The BBC's Mark Lowen, in Istanbul, says that Turkey and the Netherlands, two North Atlantic Treaty Organisation allies, are now locked in an "unprecedented diplomatic crisis".
The president lashed out at German Chancellor Angela Merkel who said earlier Monday that the Netherlands had her "full support and solidarity" in the Turkish-Dutch row.
The ministry said the Dutch Embassy's charge d'affaires, Daan Feddo Huisinga, was called in and handed two formal protest notes.
Protesters wave flags outside the Dutch consulate in central Istanbul's Istiklal Avenue, the main shopping road of Istanbul.
The Dutch foreign ministry urged citizens visiting Turkey to exercise caution following "diplomatic tensions" between the two nations, advising people to "be alert and avoid large crowds".
The Turkish foreign ministry said the Dutch charge d'affaires in Ankara was summoned and told Turkey did not want the Dutch ambassador - now on holiday - to return "for a while".
It's probably been easy to overlook with all the other news boiling over these days, but there's a war going on at the moment between the Netherlands and Turkey.
Addressing an inauguration ceremony in Istanbul, Erdogan said: "How will your country's [diplomatic] flights come here now after not granting permission to our foreign minister?"More news: Bank of America Corporation (NYSE:BAC), Advanced Micro Devices, Inc. (NASDAQ:AMD)

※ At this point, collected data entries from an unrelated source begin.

(* ===== verification/EscrowWorld.v ===== *)
(** The world in which mint runs execute: the intent store, the chain's transactions and any
    number of interleaved runs; and the proof that a contributor is never minted twice. *)

From S2P Require Import Prelude EscrowMint.

Module EscrowWorld.
Import EscrowMint.

(** ** The world *)

Inductive tx_status := pending | succeeded | reverted | dropped.
#[global] Instance tx_status_eq_dec : EqDecision tx_status.
Proof. solve_decision. Defined.

(** A mint transaction to the contributor's wallet, and the attempt that sent it: attempt 0
    is a mint that predates the intents. *)
Record tx := mkTx { tx_state : tx_status; tx_attempt : nat }.

Record world := mkWorld {
  w_now : Z;
  w_store : store;
  w_txs : list tx;
  (** [attemptedAt] of each attempt so far, oldest first *)
  w_attempts : list Z;
  (** what the contributor's wallet holds of the token *)
  w_balance : Z }.

Definition failed (t : tx) : Prop := tx_state t = reverted ∨ tx_state t = dropped.
Definition succ (w : world) (h : hash) : Prop := tx_state <$> w_txs w !! h = Some succeeded.
Definition rev (w : world) (h : hash) : Prop := tx_state <$> w_txs w !! h = Some reverted.
Definition att (w : world) (h : hash) (a : nat) : Prop := tx_attempt <$> w_txs w !! h = Some a.
Definition started (w : world) (a : nat) : option Z := w_attempts w !! (a - 1)%nat.
Definition is_recorded_hash (w : world) (h : hash) : bool :=
  match st_intent (w_store w) with Some i => bool_decide (mintTxHash i = Some h) | None => false end.

Definition minted_count (w : world) : nat :=
  length (List.filter (λ t, bool_decide (tx_state t = succeeded)) (w_txs w)).

Definition set_store (w : world) (s : store) : world := mkWorld (w_now w) s (w_txs w) (w_attempts w) (w_balance w).
Definition set_balance (w : world) (b : Z) : world := mkWorld (w_now w) (w_store w) (w_txs w) (w_attempts w) b.

(** A position of the account is on record. *)
Definition on_record (w : world) : Prop := st_positions (w_store w) ≠ [].

(** What a run carries beside its program: the attempt it has claimed and not yet sent, and
    when it read the intent it is about to judge by age. *)
Record ghost := mkGhost { g_own : option nat; g_read : option Z }.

Turkey summoned the Dutch envoy in Ankara to complain about the actions of Rotterdam police against Turkish protesters over the weekend as a row over Ankara's political campaigning overseas widened.
Earlier on Saturday, in an interview with private broadcaster CNN Turk, Mr Cavusoglu said: "If the Netherlands cancels my flight permit, our sanctions to the Netherlands would be heavy".
"All Turkish citizens, inside and outside of the country, should have ample opportunity to be informed about the pros and cons of proposed constitutional amendments and to engage in an open, fair and inclusive discussion in the referendum campaign", said Jagland.
After Mr Wilders accused the government of a weak response to Turkish plans to send ministers to the Netherlands to campaign, he insisted it was his pressure which made the difference.
Still, Cavusoglu was determined to go, saying: "If tensions will increase because of my visit, let them be". "The Turkish government is right and to a limited extent the Europeans as well", said Eralp.
The Dutch government has said such rallies are "undesirable".
Rutte stands to benefit "because he acted firmly to defend the Netherlands in an global conflict", said Sarah de Lange, a professor of political science at the University of Amsterdam. Wilders has built his campaign on "de-Islamizing" the Netherlands.
"We do not want internal conflicts imported from Turkey with the assistance of a very self-assured Turkish government".
About 1,000 people waving Turkish flags gathered on the street leading to the consulate, an AFP photographer saw, as tensions rocketed over rallies overseas to help Ankara gain backing for an April referendum vote.